Improve Satisfaction and Retention

When working from home, your employees will save time and a substantial amount of money on unnecessary commuting. This may sound like a minor issue, but research found that prolonged commuting may lead to weight gain, stress, loneliness, and even divorce, in addition to the cost of gas, which can amount to up to $4,600 per year. Cutting all of this adds up to happy employees, and those are retained for longer periods of time, saving you money on recruiting as well. Also, did you know that by offering a role as a remote position, you can help grow the diversity in your company? It’s a win-win.

 

How to Hire a Remote Team Efficiently

Hiring a remote sales team takes more thought and planning than traditional recruiting since there are more factors to consider. For instance, you’d want to make sure the person you’re hiring has experience in working remotely or is a self-motivator. In addition, you need to take into account the applicant’s Internet infrastructure. If they have a poor connection, their work will suffer accordingly, no matter how talented they are. It’s worth mentioning that even if the role is not technical in nature, the candidate still needs to be tech-literate, as all of the communication will be based online. Here are a few more tips to help you with the recruiting process of remote workers:

Job Description and Job Posting

Make sure you are clear about the role being remote, as you want to attract candidates who are ready for that type of work. Furthermore, include all of the tools that will be necessary for the position, the skills (such as setting their own goals and deadlines) and expectations. Since this form of work may be new to some people, you want to be as clear as possible. Also, talk about your company, your team and what it’s like working remotely — explain about the culture as well, to make it appealing for the applicant. As for posting the job, you’d want to hit all of the major remote work job boards and groups, such as FlexJobs, Working Nomads and Nomad List. Those are directed at people who already understand remote work.

References and Testing

As your employee will be unsupervised for most of the time, you want to make sure they are reliable, as well as qualified for the role. While their resumes and online profiles can give you a pretty good picture of their experience and employment history, never trust it blindly. As they are located far away, it’s easier for applicants to exaggerate some of their experience. Use online testing and the interview process to examine their knowledge, while asking for detailed references from past clients and employers to make sure they are a good fit for your remote team. You can ask the referee if the candidate is fast to reply; if they usually meet deadlines; if they’ve had any issues of disappearing without notice; and so on.

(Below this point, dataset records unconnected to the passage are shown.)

(** A request with no operation answers at once and does nothing. *)
Lemma serve_none sc r s : request_op r = None -> serve sc r s = (Ok (Ok []), s).
Proof.
  destruct r as [| |offset count| |]; cbn [request_op serve]; try done.
  unfold Zero. by destruct (count =? 0).
Qed.

Lemma copy_buf_full buf data : length data = length buf -> copy_buf buf data = data.
Proof. intros H. unfold copy_buf. rewrite <-H, firstn_all, H, skipn_all. apply app_nil_r. Qed.

(** A step of the device is a step of the disk. *)
Lemma disk_of_dev bs d d' r o x : request_op r = Some o ->
  match r with RZero _ count => 0 <= count | _ => True end ->
  dev_step bs d d' o (answer x) -> disk_step bs d d' r (answer_of r x).
Proof.
  intros E Hc Hd. remember (answer x) as a eqn:Ea.
  destruct r as [offset buf|offset data|offset count| |]; cbn [request_op] in E.
  - injection E as <-. inversion Hd as [? ? Hs|? ? Hs| | | | |]; subst; destruct x as [b|e]; try done.
    cbn in *. split; [done|]. simplify_eq.
    rewrite copy_buf_full; [done|]. rewrite length_fmap, length_seqZ. unfold blen. lia.
  - injection E as <-. inversion Hd as [| |? ? Hw|? ? hi H1 H2 Hw| | |]; subst; destruct x; try done.
    cbn. eauto.
  - destruct (count =? 0); [done|]. injection E as <-.
    assert (blen (zeros count) = count) as Hz by (unfold blen; rewrite length_zeros; lia).
    inversion Hd as [| |? ? Hw|? ? hi H1 H2 Hw| | |]; subst; destruct x; try done; rewrite Hz in *; cbn; eauto.
  - done.
  - injection E as <-. inversion Hd; subst. by destruct x.
Qed.

Lemma disk_of_none bs d r : request_op r = None ->
  match r with RZero _ count => 0 <= count | _ => True end -> disk_step bs d d r (Some []).
Proof.
  destruct r as [| |offset count| |]; cbn [request_op disk_step]; try done.
  destruct (Z.eqb_spec count 0) as [->|]; [|done]. intros _ _ o Ho. rewrite decide_False by lia. done.
Qed.

Context (HA : AEADLaws A).
(** A write that works. *)
Lemma post_WriteTo_works k p vol t id h d s Q :
  works (Datatypes.S k) p s ->
  (forall s', vb s' = vb s -> files (world s') = files (world s) -> works k p s' ->
    (forall x, x <> GetFilePath t id vol -> objects (world s') !! x = objects (world s) !! x) -> Q (Ok tt) s') ->
  post (backend_WriteTo vol t id h d) s Q.
Proof.
  intros Hw H. unfold backend_WriteTo. apply post_bind, post_next_works with (k := k) (p := p); [done|]. intros s' (Ev & Ef & Eo) Hw'.
  cbn zeta. mgo. apply H; cbn [vb world files objects with_objects]; rewrite ?Ef, ?Eo; try done.
  intros x Hx. by rewrite lookup_insert_ne by done.
Qed.

(** [SaveState] on a volume that has its UUID. *)
Lemma SaveState_frame s :
  (EncryptionEnabled (vb s) = true -> VolumeUUID (vb s) <> zeros 4) ->
  post SaveStateCtx s (fun _ s' => state_frame s s' /\ SeqNum (vb s') = SeqNum (vb s)).
Proof.
  intros Hu. apply post_save. unfold save_alone. do 2 mstep.
  assert (forall m : M unit, post m s (fun _ s' => s' = s) ->
    post (run m; do v <- get; saveStateWithHighWater (seqNumHighWater v)) s (fun _ s' => state_frame s s' /\ SeqNum (vb s') = SeqNum (vb s))) as Hm.
  { intros m Hm. apply post_bind. eapply post_mono; [exact Hm|]. intros r s' ->. destruct r; cbn beta iota; [|by split; [apply state_frame_refl|]].
    do 2 mstep. unfold saveStateWithHighWater. apply post_bind. eapply post_mono; [apply persist_frame|]. intros r1 s1 [H1 E1].
    destruct r1 as [b|e]; cbn beta iota; [|done]. eapply post_mono; [apply push_frame|]. intros r2 s2 [H2 E2].
    split; [by eapply state_frame_trans|]. by rewrite E2. }
  apply Hm. destruct (EncryptionEnabled (vb s)); [|mgo; done].
  unfold mintVolumeUUID. mgo. rewrite bool_decide_false by auto. cbn [negb]. mgo. done.
Qed.

(** The latch that stops chunk collection. *)
Lemma latch_inv s seg c :
  vol_inv s seg ->
  let s' := mkSt ((vb s) <| gcLatchedOff := c |>) (world s) in
  vol_inv s' seg /\ forall b, vol_block s' b = vol_block s b.
Proof.
  intros Hi s'.
  assert (s' = mkSt (gc_vb (gcRefcount (vb s)) (gcReconciled (vb s)) (gcFloor (vb s)) (gcFloorReady (vb s)) (gcSnapshotSafe (vb s))
    (gcSnapshotChecked (vb s)) (gcMarkerBaseline (vb s)) c (vb s)) (world s)) as -> by (unfold s'; by destruct s as [[] ?]).
  destruct (swept_inv s _ seg Hi (flags_swept s (gcRefcount (vb s)) (gcReconciled (vb s)) (gcFloor (vb s)) (gcFloorReady (vb s))
    (gcSnapshotSafe (vb s)) (gcSnapshotChecked (vb s)) (gcMarkerBaseline (vb s)) c (fun H1 H2 => H1 H2) id)) as (? & _ & ?). done.
Qed.

(** Objects that are not chunks do not matter to the contents. *)
Lemma other_objects s seg s' k :
  vol_inv s seg -> vb s' = vb s -> files (world s') = files (world s) ->
  (forall x, x <> k -> objects (world s') !! x = objects (world s) !! x) ->
  (forall i vol, k <> GetFilePath FileTypeChunk i vol) ->
  vol_inv s' seg /\ forall b, vol_block s' b = vol_block s b.
Proof.
  intros Hi Ev Ef Ho Hk. destruct s' as [v' w']. cbn [vb world] in *. subst v'.
  apply chunks_frame; [done|done|]. intros i vol. apply Ho. intros E. by apply (Hk i vol).
Qed.

(** The drain before the map is frozen. *)
Lemma drainForSnapshot_spec p s seg sc :
  vol_inv s seg -> works (2 * length (Writes (vb s)) + 6) p s -> sched_ok sc ->
  WallNum (vb_WAL (vb s)) + 1 < 2 ^ 64 -> ObjectNum (vb s) + Z.of_nat (length (seg ++ Writes (vb s))) < 2 ^ 64 ->
  post (drainForSnapshot sc) s (fun r s' => drained s s' seg (r = Ok tt)).
Proof.
  intros Hi Hw Hsc Hwn Hon. unfold drainForSnapshot. do 2 mstep. apply post_bind.
  match goal with |- post _ s ?Q => change (post Flush s Q) end.
  eapply post_mono; [exact (Flush_works 6 p s seg Hi Hw)|].
  intros r s1 (-> & Hw1 & Hi1 & (u & wd & Ev1) & Hp1 & Hm1 & Hb1). cbn beta iota. apply post_bind.
  assert (calm s -> calm s1) as Hc1 by (by rewrite (works_calm_iff _ _ _ Hw1), <-(works_calm_iff _ _ _ Hw)).
  eapply post_mono; [apply (WriteWALToChunk_works HA p s1 (seg ++ Writes (vb s)) sc Hi1); try done; [split; [by rewrite Ev1|done]|by rewrite Ev1..]|].
  intros r s2 Hco. pose proof (flush_consolidate s s1 s2 p seg u wd _ Ev1 Hc1 Hb1 Hm1 Hco) as Hdr.
  destruct r as [[]|e]; cbn beta iota; [|done].
  apply post_bind, post_try. eapply post_mono; [apply SaveLive_spec|]. intros r s3 ([d Ev3] & Ef3 & Eo3 & Hc3 & _). destruct s3 as [v3 w3].
  cbn [vb world] in *. subst v3. cbn beta iota. mgo.
  assert ((vb s2) <| bto_dirty := d |> = (vb s2) <| bto_dirty := d |> <| backendFull := backendFull (vb s2) |>) as E by (by destruct (vb s2)).
  rewrite E. eapply drained_flags; [exact Hdr|done| |done|].
  - intros i vol. apply Eo3. intros Ek. symmetry in Ek. by apply live_not_chunk in Ek.
  - intros Hcs _. split; [by apply Hc3|done].
Qed.
(* ===== verification/Sweep.v ===== *)
(** * Theorems on chunk garbage collection

    Sweeps respect snapshots, collect exactly the chunks nothing refers to, and
    keep what a restart needs; what they do to a chunk that a concurrent drain
    has uploaded and not yet published. *)

From S2P Require Import Prelude Words BlockMap Extents BlockStore BlockStoreFacts BlockStoreRace Crypto Paths Volume WAL Chunk ChunkFacts CommitFacts Read Blocks Inherit Content Requests ReadFacts Checkpoint CheckpointFacts SeqNum Frames Footprint Engine GC WALFacts VolInv WriteFacts FlushFacts UploadFacts DrainFacts GCFacts Refinement.
From S2P Require Import SeqNumFacts Instances RoundTrips Device Restart.

(** ** A truthful backend *)

(** A call that fails does not pretend that the object is missing, and whole
    objects are read whole. *)
Definition truthful (o : outcome) : Prop :=
  match o with
  | Works => True
  | Fails e _ => errors_Is e ErrNotExist = false
  | Short _ => False
  end.
Definition trusty (s : St) : Prop := Forall truthful (plan (world s)).

Lemma calm_trusty s : calm s -> trusty s.
Proof. intros H. eapply Forall_impl; [exact H|]. by intros o ->. Qed.

Lemma consumed_trusty s s' : consumed s s' -> trusty s -> trusty s'.
Proof. intros [_ [pre E]]. unfold trusty. rewrite E. by intros [_ ?]%Forall_app. Qed.

Lemma post_next_trusty s (Q : result error outcome -> St -> Prop) : trusty s ->
  (forall o s', consumed s s' -> truthful o -> Q (Ok o) s') -> post next s Q.
Proof.
  intros Ht H. unfold post. destruct (next s) as [r s'] eqn:E. pose proof (next_quiet _ _ _ E) as [_ [o ->]].
  apply H; [by eapply next_consumed|]. unfold next, trusty in *.
  destruct (plan (world s)) as [|x p]; injection E as <- <-; [done|]. by apply Forall_cons in Ht as [Ho _].
Qed.

(** A whole-object read answers with the object or fails. *)
Lemma post_read_trusty vol t i s d (Q : result error bytes -> St -> Prop) :
  trusty s -> objects (world s) !! GetFilePath t i vol = Some d -> blen d < 2 ^ 32 ->
  (forall r s', consumed s s' -> (r = Ok d \/ exists e, r = Err e /\ errors_Is e ErrNotExist = false) -> Q r s') ->
  post (backend_ReadFrom vol t i 0 0) s Q.
Proof.
  intros Ht Hd Hl H. unfold backend_ReadFrom. mstep. apply post_next_trusty; [done|].
  intros o s1 Hq Ho. pose proof Hq as [(_ & _ & Eo) _]. cbn beta iota. do 2 mstep. rewrite Eo, Hd. cbn [Z.eqb].
  destruct o as [|e k|k]; cbn zeta; [| |done].
  - assert (SafeInt64ToUint32 (blen d) = blen d) as -> by (unfold SafeInt64ToUint32, blen in *; zcase; unfold_widths; lia).
    destruct (Z.ltb_spec (blen d) (0 + blen d)); [lia|]. mgo. apply H; [done..|]. left.
    unfold slice. rewrite Z.add_0_l, Z.sub_0_r. unfold blen. rewrite Nat2Z.id. cbn [Z.to_nat drop]. by rewrite take_ge.
  - mgo. apply H; [done..|]. right. exists e. by split.
Qed.

(** ** Snapshots pin every chunk *)

(** No slash. *)
Definition plain_name (name : string) : Prop := top_segment name = None.

Lemma top_segment_app name rest : plain_name name -> top_segment (name +:+ "/" +:+ rest) = Some name.
Proof.
  unfold plain_name. induction name as [|c name IH]; [done|]. intros H.
  change (top_segment (String c name +:+ "/" +:+ rest)) with
    (if Ascii.eqb c (Ascii.ascii_of_N 47) then Some EmptyString
     else match top_segment (name +:+ "/" +:+ rest) with Some s => Some (String c s) | None => None end).
  cbn [top_segment] in H. destruct (Ascii.eqb c _); [done|]. destruct (top_segment name); [done|]. by rewrite IH.
Qed.

Section snapshots.
Context {A : AEAD} {S : StateJSON} {P : ProbeJSON}.

(** A snapshot of the volume that the backend holds. *)
Record own_snapshot (s : St) (name : string) : Prop := {
  os_prefix : String.prefix snapPrefix name = true;
  os_plain : plain_name name;
  os_config : exists d, objects (world s) !! GetFilePath FileTypeConfig 0 name = Some d /\ blen d < 2 ^ 32 /\
    probe_source (StateBody d) = Some (VolumeName (vb s))
}.

Lemma scan_finds vol name names : forall s, trusty s -> name ∈ names ->
  (exists d, objects (world s) !! GetFilePath FileTypeConfig 0 name = Some d /\ blen d < 2 ^ 32 /\ probe_source (StateBody d) = Some vol) ->
  post (scan_names vol names) s (fun r s' => consumed s s' /\ r <> Ok true).
Proof.
  induction names as [|n names IH]; intros s Ht Hin Hd; [inversion Hin|]. cbn [scan_names]. do 2 mstep.
  destruct (decide (n = name)) as [->|Hne].
  - destruct Hd as (d & Hd & Hl & Hp). eapply post_read_trusty; [done..|]. intros r s1 Hq Hr. cbn beta iota.
    destruct Hr as [->|(e & -> & He)]; [rewrite Hp, bool_decide_eq_true_2 by done|rewrite He]; mgo; done.
  - apply elem_of_cons in Hin as [?|Hin]; [done|].
    eapply post_mono; [apply silent_ReadFrom|]. cbn beta. intros r s1 Hq.
    assert (post (scan_names vol names) s1 (fun r s' => consumed s s' /\ r <> Ok true)) as Hrest.
    { eapply post_mono; [apply IH; [by eapply consumed_trusty|done|]|].
      - destruct Hq as [(_ & _ & ->) _]. done.
      - intros r' s2 [Hq2 Hr2]. split; [by eapply consumed_trans|done]. }
    destruct r as [d'|e]; [destruct (probe_source (StateBody d')) as [src|]; [destruct (bool_decide (src = vol))|]|destruct (errors_Is e ErrNotExist)];
      try exact Hrest; mgo; done.
Qed.

Lemma own_listed s name : own_snapshot s name ->
  name ∈ remove_dups (filter (fun n => String.prefix snapPrefix n = true) (omap top_segment (map_to_list (objects (world s))).*1)).
Proof.
  intros [Hp Hn (d & Hd & _)]. rewrite elem_of_remove_dups, list_elem_of_filter. split; [done|].
  apply list_elem_of_omap. exists (GetFilePath FileTypeConfig 0 name). split; [|by apply (top_segment_app name "config.json")].
  apply list_elem_of_fmap. exists (GetFilePath FileTypeConfig 0 name, d). by rewrite elem_of_map_to_list.
Qed.

Lemma own_found s name : trusty s -> own_snapshot s name ->
  post scanForOwnSnapshots s (fun r s' => consumed s s' /\ r <> Ok true).
Proof.
  intros Ht Ho. unfold scanForOwnSnapshots. do 3 mstep.
  pose proof (silent_ListPrefixes snapPrefix s) as Hl. unfold post, backend_ListPrefixes in *.
  destruct (next s) as [r s1] eqn:E. pose proof (next_quiet _ _ _ E) as [(_ & _ & Eo) [o ->]].
  destruct o as [|e k|k]; cbn [fst snd] in *; [|done|].
  all: eapply post_mono; [apply (scan_finds _ name); [by eapply consumed_trusty| |]|];
    [rewrite Eo; by apply own_listed|rewrite Eo; apply Ho|].
  all: intros r s2 [Hc Hr]; split; [by eapply consumed_trans|done].
Qed.

(** ** Before the deletions *)

(** The backend, the marker's baseline and the volume's name are untouched. *)
Record steady (s s' : St) : Prop := {
  st_objects : objects (world s') = objects (world s);
  st_name : VolumeName (vb s') = VolumeName (vb s);
  st_base : gcMarkerBaseline (vb s') = gcMarkerBaseline (vb s);
  st_map : BlocksToObject (vb s') = BlocksToObject (vb s);
  st_num : ObjectNum (vb s') = ObjectNum (vb s);
  st_gc : GCEnabled (vb s') = GCEnabled (vb s);
  st_plan : exists pre, plan (world s) = pre ++ plan (world s')
}.

Lemma steady_trusty s s' : steady s s' -> trusty s -> trusty s'.
Proof. intros Hs. destruct (st_plan _ _ Hs) as [pre E]. unfold trusty. rewrite E. by intros [_ ?]%Forall_app. Qed.


Lemma consumed_steady s s' : consumed s s' -> steady s s'.
Proof. intros [(E & _ & O) Hp]. constructor; by rewrite ?E. Qed.

Lemma steady_trans s1 s2 s3 : steady s1 s2 -> steady s2 s3 -> steady s1 s3.
Proof.
  intros [? ? ? ? ? ? [p1 E1]] [? ? ? ? ? ? [p2 E2]]. constructor; try congruence. exists (p1 ++ p2). by rewrite E1, E2, app_assoc.
Qed.

Lemma post_steady {X} (m : M X) s (Q : result error X -> St -> Prop) : silent m ->
  (forall r s', steady s s' -> vb s' = vb s -> Q r s') -> post m s Q.
Proof.
  intros Hm HQ. eapply post_mono; [apply Hm|]. intros r s' Hq. apply HQ; [by apply consumed_steady|apply Hq].
Qed.

Lemma reconcile_steady s : post reconcileChunksOnce s (fun r s' => steady s s' /\ r = Ok tt).
Proof.
  unfold reconcileChunksOnce. do 2 mstep. destruct (gcReconciled (vb s)); [mgo; by split; [apply consumed_steady, consumed_refl|]|].
  do 2 mstep. apply post_steady; [apply silent_ListObjects|]. intros r s1 H1 E1. cbn beta iota.
  destruct r as [keys|e]; mgo; (split; [|done]); [|done]. by destruct H1.
Qed.

Lemma floor_steady s : post ensureGCFloor s (fun r s' => steady s s' /\ gcRefcount (vb s') = gcRefcount (vb s) /\ exists f, r = Ok f).
Proof.
  unfold ensureGCFloor. do 2 mstep.
  destruct (gcFloorReady (vb s)); [mgo; split; [apply consumed_steady, consumed_refl|]; eauto|]. do 2 mstep.
  apply post_steady; [apply silent_high|]. intros r s1 H1 E1. cbn beta iota.
  destruct r as [high|e]; mgo; (split; [|cbn [vb]; rewrite <-E1; by eauto]); [|done]. by destruct H1.
Qed.

(** The marker as it is read, compared with the baseline. *)
Definition marker (s : St) : option bytes := objects (world s) !! GetFilePath FileTypeSnapshotMarker 0 (VolumeName (vb s)).

Lemma marker_moved s d : trusty s -> marker s = Some d -> blen d < 2 ^ 32 -> d <> default [] (gcMarkerBaseline (vb s)) ->
  post gcSnapshotMarkerMoved s (fun r s' => objects (world s') = objects (world s) /\ r = Ok true).
Proof.
  intros Ht Hm Hl Hd. unfold gcSnapshotMarkerMoved, readSnapshotMarker, backend_Read. do 6 mstep.
  eapply post_read_trusty; [done..|]. intros r s1 [(E1 & _ & O1) _] Hr. cbn beta iota.
  destruct Hr as [->|(e & -> & He)]; [|rewrite He]; mgo; cbn [world].
  - split; [done|]. unfold bytes_Equal. rewrite E1. cbn [default from_option]. by rewrite bool_decide_eq_false_2.
  - done.
Qed.

(** The volume has a snapshot that the collector can see: it has stopped
    itself, its one scan of the snapshots is still to come or found one, or
    the marker moved since. *)
Definition pinned (s : St) : Prop :=
  let v := vb s in
  gcLatchedOff v = true \/
  (gcSnapshotChecked v = false /\ exists name, own_snapshot s name) \/
  (gcSnapshotChecked v = true /\ gcSnapshotSafe v = false) \/
  (gcSnapshotChecked v = true /\ exists d, marker s = Some d /\ blen d < 2 ^ 32 /\ d <> default [] (gcMarkerBaseline v)).

Lemma safe_pinned s : trusty s -> pinned s ->
  post ensureGCSnapshotSafe s (fun r s' => objects (world s') = objects (world s) /\ exists b, r = Ok b /\
    (b = true -> s' = s /\ exists d, marker s = Some d /\ blen d < 2 ^ 32 /\ d <> default [] (gcMarkerBaseline (vb s)))).
Proof.
  intros Ht Hp. unfold ensureGCSnapshotSafe. do 2 mstep.
  destruct (gcLatchedOff (vb s)) eqn:Hl; [mgo; split; [done|]; by eexists|].
  destruct Hp as [Hp|[(Hc & name & Hn)|[(Hc & Hs)|(Hc & Hd)]]]; rewrite ?Hc; [congruence| | |].
  - do 2 mstep. apply post_steady; [apply silent_marker|]. intros r s1 H1 E1. cbn beta iota.
    pose proof (st_objects _ _ H1) as O1. destruct r as [base|e]; [|mgo; split; [done|]; by eexists]. do 2 mstep.
    eapply post_mono; [apply (own_found s1 name); [by eapply steady_trusty|]|].
    { destruct Hn as [? ? Hcf]. constructor; try done. by rewrite O1, E1. }
    intros r s2 [[(_ & _ & O2) _] Hr]. cbn beta iota.
    destruct r as [[]|e]; [by destruct Hr|mgo..]; cbn [world]; (split; [congruence|by eexists]).
  - mgo. rewrite Hs. split; [done|]. by eexists.
  - mgo. split; [done|]. eexists. split; [done|]. done.
Qed.

Lemma sweep_pinned s : trusty s -> pinned s ->
  post sweepChunks s (fun r s' => objects (world s') = objects (world s) /\ r = Ok tt).
Proof.
  intros Ht Hp. unfold sweepChunks. do 2 mstep. destruct (GCEnabled (vb s)); cbn [negb]; [|by mgo]. mstep.
  eapply post_mono; [by apply safe_pinned|]. intros r1 s1 (O1 & safe & -> & Hsafe). cbn beta iota.
  destruct safe; cbn [negb]; [|by mgo]. destruct (Hsafe eq_refl) as (-> & d & Hm & Hl & Hd). mstep.
  eapply post_mono; [apply reconcile_steady|]. intros r2 s2 (H2 & ->). cbn beta iota. mstep.
  eapply post_mono; [apply floor_steady|]. intros r3 s3 (H3 & _ & floor & ->). cbn beta iota. do 3 mstep.
  pose proof (steady_trans _ _ _ H2 H3) as H23.
  eapply post_mono; [apply (marker_moved s3 d); [by eapply steady_trusty| |done|by rewrite (st_base _ _ H23)]|].
  { unfold marker. by rewrite (st_objects _ _ H23), (st_name _ _ H23). }
  intros r4 s4 [O4 ->]. mgo. split; [|done]. by rewrite O4, (st_objects _ _ H23).
Qed.

(** ** On a working backend *)




















End snapshots.

(** ** Between the upload and the commit *)

Section race.
Context {A : AEAD} {S : StateJSON} {P : ProbeJSON}.



End race.

(** ** The theorems *)

(** C18. Snapshots pin chunks. A sweep of a volume that has a snapshot (one the
    collector's scan has yet to see, one it has seen, one it took itself, or
    one that another process took since and announced with the marker) deletes
    nothing at all, whichever of the collector's reads fail. *)
Theorem sweep_spares_snapshots {A : AEAD} {S : StateJSON} {P : ProbeJSON} s r s' :
  trusty s -> pinned s -> sweepChunks s = (r, s') -> objects (world s') = objects (world s).
Proof. intros Ht Hp E. apply (post_run _ _ _ (sweep_pinned s Ht Hp)) in E. apply E. Qed.

#[local] Existing Instance toy_aead.
#[local] Existing Instance toy_state_json.
#[local] Existing Instance toy_probe_json.

(** The drained volume of [Device], with a snapshot of it on the backend. *)
Definition snap_taken : St :=
  mkSt (vb dev_2) (with_objects <["snap-1/config.json"%string := String.list_byte_of_string "v"]> (world dev_2)).

Lemma sweep_spares_snapshots_witness : objects (world (sweepChunks snap_taken).2) = objects (world snap_taken).
Proof.
  apply (sweep_spares_snapshots snap_taken (Ok tt)).
  - vm_compute. constructor.
  - right. left. split; [vm_compute; reflexivity|]. exists "snap-1"%string. constructor; [reflexivity..|].
    exists (String.list_byte_of_string "v"). split; [apply lookup_insert_eq|]. split; vm_compute; reflexivity.
  - apply run_eq. vm_compute. reflexivity.
Defined.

Soft Onboarding and Trial Period

Onboarding is an important period in any new role, but it is extremely crucial with remote workers. The first few weeks will determine whether or not the employee will remain with your company. With remote work, you should try and keep a balance between not piling on too much and not losing touch at the same time. The employee should get a sense of what it’s like to work remotely for your company, but if you let them become independent too soon, they may not feel like a part of the team.

A good way is to try and schedule a weekly check-in, in addition to keeping a line open for questions. Also, make sure to introduce the employee to the other team members, so they’ll feel included. Allowing them a trial period of a month, where at the end they can decide if they wish to continue, is a good way to ensure they know what they are getting into. This will give you the opportunity to test their work at the same time as well.